如果这是您项目的延续退出"下载器"后,通过输入文件。没有理由不断写下更改。
如果您想知道(从外部流程说(即使在"下载器"运行时下载URL时,请在downloaded.dat
中写入新线条,每次返回下载成功的过程。
当然,在这两种情况下,都会在主过程/线程中写入,因此您不必担心静音。
更新 - 使用与昨天相同的代码库来使用附加文件进行操作:
def init_downloader(params): # our downloader initializator
downloader = Downloader(**params[0]) # instantiate our downloader
downloader.run(params[1]) # run our downloader
return params # job finished, return the same params for identification
if __name__ == "__main__": # important protection for cross-platform use
downloader_params = [ # Downloaders will be initialized using these params
{"port_number": 7751},
{"port_number": 7851},
{"port_number": 7951}
]
downloader_cycle = cycle(downloader_params) # use a cycle for round-robin distribution
with open("downloaded_links.dat", "a+") as diff_file: # open your diff file
diff_file.seek(0) # rewind the diff file to the beginning to capture all lines
diff_links = {row.strip() for row in diff_file} # load downloaded links into a set
with open("input_links.dat", "r+") as input_file: # open your input file
available_links = []
download_jobs = [] # store our downloader parameters + a link here
# read our file line by line and filter out downloaded links
for row in input_file: # loop through our file
link = row.strip() # remove the extra whitespace to get the link
if link not in diff_links: # make sure link is not already downloaded
available_links.append(row)
download_jobs.append([next(downloader_cycle), link])
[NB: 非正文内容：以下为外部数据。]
(** With a page size that is a power of two the mask is the page address. *)
Lemma ldiff_page a : Z.ldiff a (sysconf_pagesize - 1) = page_of sysconf_pagesize a.
Proof.
  destruct pagesize_pow2 as (k & Hk & ->). unfold page_of.
  rewrite Z.sub_1_r, <- Z.ones_equiv, Z.ldiff_ones_r by lia.
  rewrite Z.shiftl_mul_pow2, Z.shiftr_div_pow2 by lia.
  pose proof (Z.div_mod a (2 ^ k) ltac:(lia)). lia.
Qed.

(** What the patch needs of the table the vendor returned. *)
Record table_ok (funcs : Z) (p : proc) : Prop := {
  to_mem : mem_ok (p_mem p);
  to_prot : prot_ok sysconf_pagesize (p_prot p);
  to_mapped : mapped (p_mem p) funcs 16;
  to_aligned : funcs mod 8 = 0;
}.

(** The process after a call that only touched protections and the counter. *)
Definition same_data (p p' : proc) : Prop :=
  p_mem p' = p_mem p /\ p_hooks p' = p_hooks p /\ p_worker p' = p_worker p /\
  p_monotonic p' = p_monotonic p /\ p_log p' = p_log p /\ prot_ok sysconf_pagesize (p_prot p').

Lemma mprotect_run p pg v :
  prot_ok sysconf_pagesize (p_prot p) -> 0 <= v < 8 ->
  exists rc p', mprotect pg v p = Some (rc, p') /\ same_data p p' /\
    (rc = 0 -> p_prot p' !! pg = Some v).
Proof.
  intros Hp Hv. unfold mprotect, mbind, M_bind, tick, gets. cbn.
  destruct (mprotect_ok _); [|by eexists _, _].
  case_bool_decide as Hm; [|by eexists _, _]. eexists _, _. split; [reflexivity|].
  split; [|intros _; simpl; by rewrite lookup_insert_eq]. split_and!; try done. simpl.
  intros k x Hx. apply lookup_insert_Some in Hx as [[<- <-]|[_ Hx]]; [|by apply Hp].
  destruct Hm as [y Hy]. destruct (Hp _ _ Hy) as (? & ? & ? & _). done.
Qed.

Lemma restore_run p pg v :
  prot_ok sysconf_pagesize (p_prot p) -> 0 <= v < 8 ->
  exists p', restore_prot pg v p = Some (tt, p') /\ same_data p p'.
Proof.
  intros Hp Hv. unfold restore_prot. destruct (mprotect_run p pg v Hp Hv) as (rc & p1 & H1 & Hs1 & _).
  rewrite (bind_run _ _ _ _ _ H1). destruct (rc =? 0); cbn [negb]; [by exists p1|].
  destruct (mprotect_run p1 pg v) as (rc2 & p2 & H2 & Hs2 & _); [apply Hs1|done|].
  rewrite (bind_run _ _ _ _ _ H2). exists p2. split; [done|].
  unfold same_data in *. destruct Hs1 as (? & ? & ? & ? & ? & _), Hs2 as (? & ? & ? & ? & ? & ?).
  split_and!; congruence || done.
Qed.

Lemma read_prot_run p a :
  prot_ok sysconf_pagesize (p_prot p) ->
  exists v p', read_prot a p = Some (v, p') /\ same_data p p' /\ p_prot p' = p_prot p /\
    (v = -1 \/ v = prot_at sysconf_pagesize (p_prot p) a).
Proof.
  intros Hp. unfold read_prot, mbind, M_bind, tick, gets, lift. cbn.
  destruct (self_maps (p_calls p) (p_prot p)) eqn:Hm.
  - erewrite self_maps_spec by eauto. eexists _, _. split; [reflexivity|].
    split; [by split_and!|]. split; [done|]. auto.
  - eexists _, _. split; [reflexivity|].
    split; [by split_and!|]. split; [done|]. auto.
Qed.

(** The words of the table. *)
Lemma rd_word_run p a v : rd64 (p_mem p) a = Some v -> rd_word a p = Some (v, p).
Proof. intros Hv. unfold rd_word, mbind, M_bind, gets, lift. by rewrite Hv. Qed.

Lemma rd_int_run p a v : rd32 (p_mem p) a = Some v -> rd_int a p = Some (s32 v, p).
Proof. intros Hv. unfold rd_int, mbind, M_bind, gets, lift. by rewrite Hv. Qed.

Lemma field_writable p field v :
  field mod 8 = 0 -> mapped (p_mem p) field 8 ->
  p_prot p !! page_of sysconf_pagesize field = Some v -> 0 <= v -> Z.land v PROT_WRITE <> 0 ->
  can_write p field = true.
Proof.
  intros Ha Hm Hv Hv0 Hw. apply forallb_forall. intros i Hi. apply in_seq in Hi. unfold prot_at.
  rewrite page_of_word by (done || lia). rewrite Hv. simpl.
  rewrite (proj2 (Z.eqb_neq _ _) Hw), (proj2 (Z.leb_le _ _) Hv0). simpl.
  apply bool_decide_eq_true, Hm. lia.
Qed.

Lemma write_word_run p a v :
  can_write p a = true ->
  write_word a v p = Some (tt, mk_proc (store64 (p_mem p) a v) (p_prot p) (p_hooks p) (p_worker p)
    (p_monotonic p) (p_calls p) (p_log p)).
Proof. intros Hw. unfold write_word. by rewrite Hw. Qed.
input_file.seek(0) # rewind our input file
input_file.truncate() # clear out the input file
input_file.writelines(available_links) # store back the available links
diff_file.seek(0) # rewind the diff file
diff_file.truncate() # blank out the diff file now that the input is updated
# and now let's get to business...
if download_jobs:
download_pool = Pool(processes=5) # make our pool use 5 processes
# run asynchronously so we can capture results as soon as they ar available
for response in download_pool.imap_unordered(init_downloader, download_jobs):
# since it returns the same parameters, the second item is a link
# add the link to our `diff` file so it doesn't get downloaded again
diff_file.write(response[1] + "n")
else:
print("Nothing left to download...")
正如我在评论中所写的那样,整个想法是使用文件在下载时存储下载的链接,然后在下一次运行中以滤除下载的链接并更新输入文件。这样,即使您强行杀死它,它也会始终恢复其关闭的位置(部分下载除外(。
使用多处理库中的'锁定'与文件序列化操作。
您将需要将锁定到每个过程中。每个过程都应在打开文件之前"获取"锁关闭文件后"释放"锁。
https://docs.python.org/2/library/multiprocessing.html
查看python中的锁定文件。锁定文件将使下一个过程等到文件解锁以对其进行修改。锁定文件是特定于平台的,因此您必须使用适用于所在操作系统的方法。如果您需要弄清楚操作系统使用这样的开关语句。
import os
def my_lock(f):
if os.name == "posix":
# Unix or OS X specific locking here
elif os.name == "nt":
# Windows specific locking here
else:
print "Unknown operating system, lock unavailable"
然后,我会查看这篇文章,并确切地弄清楚您要如何实现锁。